*Work request*:
Your task is to repeat exactly the lines below between the line holding "exists x. split;" and the line holding "(** C39. inode_find", inclusive, and only those.

*Excerpted records*:
──────────

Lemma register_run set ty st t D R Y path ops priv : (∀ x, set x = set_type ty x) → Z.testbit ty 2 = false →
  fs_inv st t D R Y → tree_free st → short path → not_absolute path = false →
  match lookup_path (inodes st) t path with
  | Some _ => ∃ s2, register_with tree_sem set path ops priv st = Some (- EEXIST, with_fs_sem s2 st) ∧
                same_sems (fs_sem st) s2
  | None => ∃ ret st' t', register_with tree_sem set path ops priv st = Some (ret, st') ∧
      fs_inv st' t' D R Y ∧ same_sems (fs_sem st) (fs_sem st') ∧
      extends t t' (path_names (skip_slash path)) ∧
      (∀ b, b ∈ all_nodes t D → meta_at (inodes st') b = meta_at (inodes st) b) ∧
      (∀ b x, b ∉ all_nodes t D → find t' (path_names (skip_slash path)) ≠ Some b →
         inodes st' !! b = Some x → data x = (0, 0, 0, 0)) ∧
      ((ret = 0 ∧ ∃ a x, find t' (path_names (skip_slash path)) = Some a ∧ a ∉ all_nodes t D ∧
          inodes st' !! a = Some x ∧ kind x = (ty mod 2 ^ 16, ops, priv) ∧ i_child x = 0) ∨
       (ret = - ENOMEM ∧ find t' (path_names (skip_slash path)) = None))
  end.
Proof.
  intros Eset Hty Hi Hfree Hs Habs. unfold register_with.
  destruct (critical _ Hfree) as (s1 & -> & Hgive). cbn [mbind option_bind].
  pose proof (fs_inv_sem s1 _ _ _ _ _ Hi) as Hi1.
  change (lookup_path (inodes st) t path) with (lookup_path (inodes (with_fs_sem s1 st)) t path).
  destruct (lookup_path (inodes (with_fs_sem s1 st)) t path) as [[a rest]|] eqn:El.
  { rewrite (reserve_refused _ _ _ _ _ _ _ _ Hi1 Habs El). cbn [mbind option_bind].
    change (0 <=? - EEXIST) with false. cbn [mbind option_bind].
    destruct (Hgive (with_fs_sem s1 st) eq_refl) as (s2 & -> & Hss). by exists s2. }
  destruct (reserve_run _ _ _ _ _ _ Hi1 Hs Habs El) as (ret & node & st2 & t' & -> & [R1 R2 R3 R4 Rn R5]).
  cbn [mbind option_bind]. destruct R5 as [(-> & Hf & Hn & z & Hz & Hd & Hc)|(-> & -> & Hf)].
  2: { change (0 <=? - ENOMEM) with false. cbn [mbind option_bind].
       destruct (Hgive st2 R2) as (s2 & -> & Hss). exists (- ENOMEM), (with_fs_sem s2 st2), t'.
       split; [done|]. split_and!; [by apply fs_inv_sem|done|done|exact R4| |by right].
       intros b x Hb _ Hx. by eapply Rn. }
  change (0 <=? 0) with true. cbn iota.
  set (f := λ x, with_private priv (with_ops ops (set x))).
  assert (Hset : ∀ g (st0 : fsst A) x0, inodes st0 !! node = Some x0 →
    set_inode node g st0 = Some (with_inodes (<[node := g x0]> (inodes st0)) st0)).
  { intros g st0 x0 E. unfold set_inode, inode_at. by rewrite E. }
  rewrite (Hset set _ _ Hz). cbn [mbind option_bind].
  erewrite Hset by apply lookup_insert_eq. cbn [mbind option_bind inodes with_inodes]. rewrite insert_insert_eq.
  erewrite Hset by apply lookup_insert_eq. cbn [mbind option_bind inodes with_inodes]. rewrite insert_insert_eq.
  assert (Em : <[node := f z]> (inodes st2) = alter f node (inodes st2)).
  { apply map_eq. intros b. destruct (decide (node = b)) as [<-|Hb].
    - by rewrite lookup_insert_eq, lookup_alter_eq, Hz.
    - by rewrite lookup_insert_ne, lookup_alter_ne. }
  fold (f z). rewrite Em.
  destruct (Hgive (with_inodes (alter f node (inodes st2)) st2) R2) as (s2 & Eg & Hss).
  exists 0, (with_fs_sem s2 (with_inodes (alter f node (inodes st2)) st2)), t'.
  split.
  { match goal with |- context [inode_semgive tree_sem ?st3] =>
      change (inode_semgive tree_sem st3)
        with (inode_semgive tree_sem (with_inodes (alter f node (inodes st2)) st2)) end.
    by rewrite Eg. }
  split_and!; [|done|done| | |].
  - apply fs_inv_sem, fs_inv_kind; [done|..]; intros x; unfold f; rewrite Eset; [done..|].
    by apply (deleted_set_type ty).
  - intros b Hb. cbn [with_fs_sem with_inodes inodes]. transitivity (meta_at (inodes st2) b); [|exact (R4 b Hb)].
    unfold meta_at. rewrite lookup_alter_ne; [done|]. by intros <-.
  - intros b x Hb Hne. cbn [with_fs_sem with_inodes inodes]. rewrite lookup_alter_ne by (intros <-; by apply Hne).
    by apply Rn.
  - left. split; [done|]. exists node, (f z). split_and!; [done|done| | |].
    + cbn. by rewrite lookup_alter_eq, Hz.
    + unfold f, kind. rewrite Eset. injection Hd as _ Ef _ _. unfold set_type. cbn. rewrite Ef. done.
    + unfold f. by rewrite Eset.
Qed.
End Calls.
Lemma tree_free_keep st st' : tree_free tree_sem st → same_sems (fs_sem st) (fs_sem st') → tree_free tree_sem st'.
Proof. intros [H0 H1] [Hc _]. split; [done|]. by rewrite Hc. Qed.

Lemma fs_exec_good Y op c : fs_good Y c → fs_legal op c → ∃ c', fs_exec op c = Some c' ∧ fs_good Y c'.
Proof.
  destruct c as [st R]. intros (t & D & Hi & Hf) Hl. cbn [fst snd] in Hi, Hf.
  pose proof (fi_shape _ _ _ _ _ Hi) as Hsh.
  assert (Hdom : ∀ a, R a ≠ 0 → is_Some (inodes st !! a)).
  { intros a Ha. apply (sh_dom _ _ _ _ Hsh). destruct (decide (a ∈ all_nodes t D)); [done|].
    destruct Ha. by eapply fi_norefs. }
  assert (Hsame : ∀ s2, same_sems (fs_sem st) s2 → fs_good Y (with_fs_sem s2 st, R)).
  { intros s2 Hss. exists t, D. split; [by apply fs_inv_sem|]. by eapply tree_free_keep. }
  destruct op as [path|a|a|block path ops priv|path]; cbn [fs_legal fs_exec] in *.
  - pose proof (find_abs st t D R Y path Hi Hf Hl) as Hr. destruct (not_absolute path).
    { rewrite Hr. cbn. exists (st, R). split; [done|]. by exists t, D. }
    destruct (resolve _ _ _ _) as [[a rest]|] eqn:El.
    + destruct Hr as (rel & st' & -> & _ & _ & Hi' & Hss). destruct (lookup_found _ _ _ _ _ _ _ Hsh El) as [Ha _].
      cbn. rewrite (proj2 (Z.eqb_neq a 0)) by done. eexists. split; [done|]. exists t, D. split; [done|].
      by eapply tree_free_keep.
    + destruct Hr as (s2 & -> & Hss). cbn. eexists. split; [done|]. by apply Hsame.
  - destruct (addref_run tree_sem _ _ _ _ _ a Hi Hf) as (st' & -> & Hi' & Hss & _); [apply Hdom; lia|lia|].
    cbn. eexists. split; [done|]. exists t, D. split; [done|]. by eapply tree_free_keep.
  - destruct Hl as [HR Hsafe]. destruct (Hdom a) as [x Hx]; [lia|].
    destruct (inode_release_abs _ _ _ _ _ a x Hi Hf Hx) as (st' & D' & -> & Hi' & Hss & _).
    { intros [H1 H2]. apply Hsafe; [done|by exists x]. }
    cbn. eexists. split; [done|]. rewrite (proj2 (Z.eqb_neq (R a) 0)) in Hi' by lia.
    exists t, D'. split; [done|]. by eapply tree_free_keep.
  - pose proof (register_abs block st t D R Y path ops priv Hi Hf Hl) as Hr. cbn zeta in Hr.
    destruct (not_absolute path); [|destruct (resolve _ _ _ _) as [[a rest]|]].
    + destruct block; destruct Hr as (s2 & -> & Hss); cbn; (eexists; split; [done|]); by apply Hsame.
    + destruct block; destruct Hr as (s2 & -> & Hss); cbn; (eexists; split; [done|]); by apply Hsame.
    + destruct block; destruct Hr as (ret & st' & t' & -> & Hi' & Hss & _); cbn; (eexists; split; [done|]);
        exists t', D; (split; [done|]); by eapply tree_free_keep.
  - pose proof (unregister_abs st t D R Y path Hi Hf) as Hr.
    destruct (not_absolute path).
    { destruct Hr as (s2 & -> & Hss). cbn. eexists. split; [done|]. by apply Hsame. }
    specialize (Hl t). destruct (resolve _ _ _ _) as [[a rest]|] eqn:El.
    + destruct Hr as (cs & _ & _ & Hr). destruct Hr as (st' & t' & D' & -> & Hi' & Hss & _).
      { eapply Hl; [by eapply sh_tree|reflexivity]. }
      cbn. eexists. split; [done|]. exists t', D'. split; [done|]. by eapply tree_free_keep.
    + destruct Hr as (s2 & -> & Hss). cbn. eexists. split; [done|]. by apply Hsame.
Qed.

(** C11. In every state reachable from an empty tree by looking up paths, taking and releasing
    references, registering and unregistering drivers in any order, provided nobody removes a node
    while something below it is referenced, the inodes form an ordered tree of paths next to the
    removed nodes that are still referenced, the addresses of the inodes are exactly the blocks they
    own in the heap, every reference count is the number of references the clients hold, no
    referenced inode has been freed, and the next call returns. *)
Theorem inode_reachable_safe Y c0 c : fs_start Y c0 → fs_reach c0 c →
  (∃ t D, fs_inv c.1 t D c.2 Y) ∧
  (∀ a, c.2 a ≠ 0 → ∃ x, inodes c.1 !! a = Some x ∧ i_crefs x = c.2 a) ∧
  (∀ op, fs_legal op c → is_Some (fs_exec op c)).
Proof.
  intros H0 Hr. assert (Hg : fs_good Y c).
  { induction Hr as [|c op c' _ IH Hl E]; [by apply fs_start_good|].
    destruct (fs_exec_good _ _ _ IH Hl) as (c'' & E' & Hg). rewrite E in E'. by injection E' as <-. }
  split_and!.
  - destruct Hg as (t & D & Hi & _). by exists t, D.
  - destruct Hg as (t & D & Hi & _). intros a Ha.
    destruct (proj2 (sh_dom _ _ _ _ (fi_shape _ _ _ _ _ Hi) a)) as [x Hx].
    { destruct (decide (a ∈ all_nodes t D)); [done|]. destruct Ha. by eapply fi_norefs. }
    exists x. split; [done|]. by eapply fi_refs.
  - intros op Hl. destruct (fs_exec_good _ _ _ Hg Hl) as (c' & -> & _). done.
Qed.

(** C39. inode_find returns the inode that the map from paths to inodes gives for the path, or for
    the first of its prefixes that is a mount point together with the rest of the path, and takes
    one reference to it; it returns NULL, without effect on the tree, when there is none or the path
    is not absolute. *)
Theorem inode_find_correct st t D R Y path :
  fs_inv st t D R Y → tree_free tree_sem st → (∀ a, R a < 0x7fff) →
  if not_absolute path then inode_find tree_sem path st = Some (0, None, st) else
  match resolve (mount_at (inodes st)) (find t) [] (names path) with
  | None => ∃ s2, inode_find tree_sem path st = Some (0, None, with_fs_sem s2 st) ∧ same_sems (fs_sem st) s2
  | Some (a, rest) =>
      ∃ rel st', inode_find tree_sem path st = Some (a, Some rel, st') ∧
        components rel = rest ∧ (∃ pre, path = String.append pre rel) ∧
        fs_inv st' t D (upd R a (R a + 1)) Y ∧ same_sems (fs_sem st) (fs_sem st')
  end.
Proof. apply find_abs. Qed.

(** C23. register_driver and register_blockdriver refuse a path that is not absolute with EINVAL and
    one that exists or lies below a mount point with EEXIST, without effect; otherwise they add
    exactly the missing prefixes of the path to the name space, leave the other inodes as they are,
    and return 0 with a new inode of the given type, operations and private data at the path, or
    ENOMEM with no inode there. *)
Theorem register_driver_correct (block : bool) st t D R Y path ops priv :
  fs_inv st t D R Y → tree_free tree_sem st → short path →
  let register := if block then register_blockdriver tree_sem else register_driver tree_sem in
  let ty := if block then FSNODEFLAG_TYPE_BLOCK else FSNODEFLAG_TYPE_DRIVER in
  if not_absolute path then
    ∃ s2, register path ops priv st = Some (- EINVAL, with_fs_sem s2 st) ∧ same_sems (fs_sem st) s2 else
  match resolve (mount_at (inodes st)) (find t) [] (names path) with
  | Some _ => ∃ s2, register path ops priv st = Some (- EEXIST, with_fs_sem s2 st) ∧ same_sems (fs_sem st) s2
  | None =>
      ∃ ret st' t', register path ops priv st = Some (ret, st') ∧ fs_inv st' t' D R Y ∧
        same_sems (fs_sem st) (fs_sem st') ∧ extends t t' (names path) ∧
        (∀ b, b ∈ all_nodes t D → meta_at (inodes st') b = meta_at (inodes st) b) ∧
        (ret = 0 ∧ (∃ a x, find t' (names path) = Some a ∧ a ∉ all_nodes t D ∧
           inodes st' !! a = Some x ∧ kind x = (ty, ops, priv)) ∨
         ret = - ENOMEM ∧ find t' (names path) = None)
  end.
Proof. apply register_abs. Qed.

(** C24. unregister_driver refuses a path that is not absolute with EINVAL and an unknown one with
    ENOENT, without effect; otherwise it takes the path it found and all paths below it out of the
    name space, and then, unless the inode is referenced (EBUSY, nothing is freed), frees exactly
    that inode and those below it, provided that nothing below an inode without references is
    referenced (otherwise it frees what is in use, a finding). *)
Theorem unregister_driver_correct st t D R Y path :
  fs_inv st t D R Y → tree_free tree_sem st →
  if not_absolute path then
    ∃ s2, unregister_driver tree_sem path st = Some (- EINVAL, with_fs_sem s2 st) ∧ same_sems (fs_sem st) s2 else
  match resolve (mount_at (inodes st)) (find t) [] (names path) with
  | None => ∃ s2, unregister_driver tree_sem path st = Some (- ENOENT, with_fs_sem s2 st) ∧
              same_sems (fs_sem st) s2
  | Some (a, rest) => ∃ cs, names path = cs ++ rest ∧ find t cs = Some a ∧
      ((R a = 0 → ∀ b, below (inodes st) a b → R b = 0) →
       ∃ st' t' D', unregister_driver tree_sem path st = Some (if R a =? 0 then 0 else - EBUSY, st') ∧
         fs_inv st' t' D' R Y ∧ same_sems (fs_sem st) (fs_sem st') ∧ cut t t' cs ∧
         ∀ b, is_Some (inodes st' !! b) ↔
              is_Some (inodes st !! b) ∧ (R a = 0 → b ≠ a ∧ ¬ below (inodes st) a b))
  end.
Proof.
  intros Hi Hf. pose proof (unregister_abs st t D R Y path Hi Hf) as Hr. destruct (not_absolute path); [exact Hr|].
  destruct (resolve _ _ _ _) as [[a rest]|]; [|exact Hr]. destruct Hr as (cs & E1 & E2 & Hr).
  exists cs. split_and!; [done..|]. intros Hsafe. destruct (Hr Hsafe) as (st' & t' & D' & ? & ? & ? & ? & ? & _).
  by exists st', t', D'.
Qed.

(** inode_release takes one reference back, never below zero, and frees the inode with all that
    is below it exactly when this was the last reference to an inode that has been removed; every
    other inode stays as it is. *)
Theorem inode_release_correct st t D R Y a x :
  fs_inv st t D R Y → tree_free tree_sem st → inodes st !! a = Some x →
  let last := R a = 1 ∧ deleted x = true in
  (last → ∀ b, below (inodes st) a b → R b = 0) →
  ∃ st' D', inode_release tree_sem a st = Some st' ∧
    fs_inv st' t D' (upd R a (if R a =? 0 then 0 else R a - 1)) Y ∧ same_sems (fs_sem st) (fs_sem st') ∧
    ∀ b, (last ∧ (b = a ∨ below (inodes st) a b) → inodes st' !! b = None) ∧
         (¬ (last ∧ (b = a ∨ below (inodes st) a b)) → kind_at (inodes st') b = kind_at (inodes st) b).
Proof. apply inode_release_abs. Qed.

──────────

*Solution to this exercise*:
    exists x. split; [done|]. by eapply fi_refs.
  - intros op Hl. destruct (fs_exec_good _ _ _ Hg Hl) as (c' & -> & _). done.
Qed.

(** C39. inode_find returns the inode that the map from paths to inodes gives for the path, or for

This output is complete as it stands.